(** The card of the example holds zeroes; the partition starts at sector 2048. *)
Definition sim0 : @sd SimCard.dev := mkSd (SimCard.mkDev (mkCard (fun _ => replicate WORDS 0) 0 0 0 (Sending [])) SimCard.Now) false 0 2048.
Lemma sd_block_device_witness :
  (exists s', jh7110_sd_rw SimCard.rd SimCard.wr (5, replicate BSIZE 7) true sim0 = Ret (replicate BSIZE 7) s' /\
     block_at SimCard.c s' 5 = replicate BSIZE 7 /\ block_at SimCard.c s' 6 = block_at SimCard.c sim0 6) /\
  exists s', jh7110_sd_rw SimCard.rd SimCard.wr (5, replicate BSIZE 7) false sim0 = Ret (replicate BSIZE 0) s'.
Proof.
  assert (Hr : sd_ready SimCard.c sim0) by (split_and!; [done|done|cbn; lia|cbn; lia|done]).
  assert (Hb : Forall is_byte (replicate BSIZE 7)) by (apply Forall_replicate; unfold is_byte; lia).
  destruct (sd_block_device SimCard.rd SimCard.wr SimCard.c SimCard.slack sim0 5 (replicate BSIZE 7) _ Hr ltac:(lia) eq_refl Hb) as [_ H].
  assert (E0 : block_at SimCard.c sim0 5 = replicate BSIZE 0) by (vm_compute; reflexivity).
  destruct (H _ ltac:(unfold ALL_ONES; cbn; lia)) as [H1 H2]. apply runs_returns in H1 as (d & s1 & E1 & -> & _ & H1). apply runs_returns in H2 as (d & s2 & E2 & -> & _).
  split; [exists s1|exists s2; rewrite <- E0; exact E2]. split; [exact E1|]. split; [exact (H1 5)|exact (H1 6)].
Defined.

(** The disk of Gpt.v on the card *)
Definition sim_boot : @sd SimCard.dev :=
  mkSd (SimCard.mkDev (mkCard (fun l => words_of (ex_gpt_disk l)) 0 0 0 (Sending [])) SimCard.Now) true 0 0.
Lemma sd_init_partition_witness :
  exists s', jh7110_sd_init SimCard.rd SimCard.wr sim_boot = Ret tt s' /\ partition_lba s' = 34 /\ sd_ready SimCard.c s'.
Proof.
  assert (E : match jh7110_sd_init SimCard.rd SimCard.wr sim_boot with Ret _ s' => Some (partition_lba s') | _ => None end = Some 34) by (vm_compute; reflexivity).
  pose proof (sd_init_partition SimCard.rd SimCard.wr SimCard.c sim_boot _ eq_refl (fun l => length_words_of (ex_gpt_disk l))) as H.
  revert E H. generalize (jh7110_sd_init SimCard.rd SimCard.wr). intros m E H. unfold runs in H.
  destruct (m sim_boot) as [[] s'| | |]; [|discriminate E..]. injection E as E. exists s'. split; [reflexivity|]. split; [exact E|].
  apply H. rewrite E. lia.
Defined.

Your objective
Copy out each line of the records that holds the string "Sending".

Answer space
Definition sim0 : @sd SimCard.dev := mkSd (SimCard.mkDev (mkCard (fun _ => replicate WORDS 0) 0 0 0 (Sending [])) SimCard.Now) false 0 2048.
  mkSd (SimCard.mkDev (mkCard (fun l => words_of (ex_gpt_disk l)) 0 0 0 (Sending [])) SimCard.Now) true 0 0.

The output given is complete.